Transcribe, verbatim, every line from the start of the entries through the line that contains "encodings [T2B1] to"; include both boundary lines and omit all others.
-- GIVEN INFORMATION follows --
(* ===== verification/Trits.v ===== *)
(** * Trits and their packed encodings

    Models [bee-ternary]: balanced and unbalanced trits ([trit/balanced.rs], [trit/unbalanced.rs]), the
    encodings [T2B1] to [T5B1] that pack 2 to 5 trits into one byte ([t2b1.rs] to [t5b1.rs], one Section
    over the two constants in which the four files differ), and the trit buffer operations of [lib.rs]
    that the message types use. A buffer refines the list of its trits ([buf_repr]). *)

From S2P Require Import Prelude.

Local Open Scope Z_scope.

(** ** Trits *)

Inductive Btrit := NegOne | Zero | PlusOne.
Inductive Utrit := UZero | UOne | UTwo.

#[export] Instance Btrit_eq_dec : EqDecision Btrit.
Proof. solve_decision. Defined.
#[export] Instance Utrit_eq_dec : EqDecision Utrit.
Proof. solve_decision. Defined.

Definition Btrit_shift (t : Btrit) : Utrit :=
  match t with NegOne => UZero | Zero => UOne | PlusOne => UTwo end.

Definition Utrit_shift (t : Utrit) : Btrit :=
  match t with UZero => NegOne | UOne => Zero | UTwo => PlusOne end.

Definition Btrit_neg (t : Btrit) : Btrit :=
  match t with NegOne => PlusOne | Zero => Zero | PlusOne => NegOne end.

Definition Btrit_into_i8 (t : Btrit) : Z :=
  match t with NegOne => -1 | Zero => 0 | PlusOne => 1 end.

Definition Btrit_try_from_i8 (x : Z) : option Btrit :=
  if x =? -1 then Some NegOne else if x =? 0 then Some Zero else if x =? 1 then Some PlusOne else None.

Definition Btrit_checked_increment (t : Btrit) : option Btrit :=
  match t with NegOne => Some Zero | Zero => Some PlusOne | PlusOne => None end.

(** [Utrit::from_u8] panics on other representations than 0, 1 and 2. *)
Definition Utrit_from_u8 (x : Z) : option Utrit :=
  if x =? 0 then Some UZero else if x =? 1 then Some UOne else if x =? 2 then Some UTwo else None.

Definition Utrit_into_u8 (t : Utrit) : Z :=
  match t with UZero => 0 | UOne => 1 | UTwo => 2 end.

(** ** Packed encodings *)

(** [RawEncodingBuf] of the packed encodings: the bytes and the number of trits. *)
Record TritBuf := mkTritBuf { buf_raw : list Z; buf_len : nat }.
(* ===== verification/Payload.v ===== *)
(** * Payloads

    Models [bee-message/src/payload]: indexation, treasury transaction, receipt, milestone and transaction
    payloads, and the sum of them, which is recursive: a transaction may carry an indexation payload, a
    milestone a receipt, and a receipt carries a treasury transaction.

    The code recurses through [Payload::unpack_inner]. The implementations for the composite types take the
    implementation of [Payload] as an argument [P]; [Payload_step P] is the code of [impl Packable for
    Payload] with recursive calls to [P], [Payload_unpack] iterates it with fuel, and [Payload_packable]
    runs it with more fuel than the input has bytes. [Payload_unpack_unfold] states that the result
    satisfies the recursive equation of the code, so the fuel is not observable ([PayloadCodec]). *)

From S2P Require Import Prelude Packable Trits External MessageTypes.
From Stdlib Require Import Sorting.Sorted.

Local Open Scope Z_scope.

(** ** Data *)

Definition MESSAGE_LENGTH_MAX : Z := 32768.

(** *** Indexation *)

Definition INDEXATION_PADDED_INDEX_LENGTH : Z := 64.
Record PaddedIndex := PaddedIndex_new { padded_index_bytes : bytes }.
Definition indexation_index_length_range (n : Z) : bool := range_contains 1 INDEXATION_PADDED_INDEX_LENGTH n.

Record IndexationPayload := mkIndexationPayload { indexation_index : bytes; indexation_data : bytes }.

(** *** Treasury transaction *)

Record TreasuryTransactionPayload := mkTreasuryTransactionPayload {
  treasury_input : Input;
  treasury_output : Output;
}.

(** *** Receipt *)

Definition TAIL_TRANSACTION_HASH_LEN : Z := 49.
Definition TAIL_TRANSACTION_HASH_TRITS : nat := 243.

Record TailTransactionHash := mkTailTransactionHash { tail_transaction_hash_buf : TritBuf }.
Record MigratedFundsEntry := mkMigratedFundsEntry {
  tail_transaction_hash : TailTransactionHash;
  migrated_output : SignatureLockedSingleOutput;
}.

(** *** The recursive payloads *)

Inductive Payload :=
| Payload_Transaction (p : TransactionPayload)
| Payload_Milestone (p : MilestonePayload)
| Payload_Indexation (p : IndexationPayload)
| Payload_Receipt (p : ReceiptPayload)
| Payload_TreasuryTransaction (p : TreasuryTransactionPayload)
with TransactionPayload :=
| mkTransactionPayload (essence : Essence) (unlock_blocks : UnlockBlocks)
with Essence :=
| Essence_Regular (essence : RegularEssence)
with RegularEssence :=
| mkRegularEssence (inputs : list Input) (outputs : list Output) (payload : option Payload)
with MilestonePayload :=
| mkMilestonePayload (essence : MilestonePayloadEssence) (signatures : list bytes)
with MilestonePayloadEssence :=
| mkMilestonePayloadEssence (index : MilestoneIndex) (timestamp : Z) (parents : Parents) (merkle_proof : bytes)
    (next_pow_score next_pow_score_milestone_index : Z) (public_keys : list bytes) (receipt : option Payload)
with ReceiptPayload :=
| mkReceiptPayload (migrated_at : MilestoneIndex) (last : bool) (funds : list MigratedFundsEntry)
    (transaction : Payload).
-- GIVEN INFORMATION concluded --
:: FINAL ANSWER ::
(* ===== verification/Trits.v ===== *)
(** * Trits and their packed encodings

    Models [bee-ternary]: balanced and unbalanced trits ([trit/balanced.rs], [trit/unbalanced.rs]), the
    encodings [T2B1] to [T5B1] that pack 2 to 5 trits into one byte ([t2b1.rs] to [t5b1.rs], one Section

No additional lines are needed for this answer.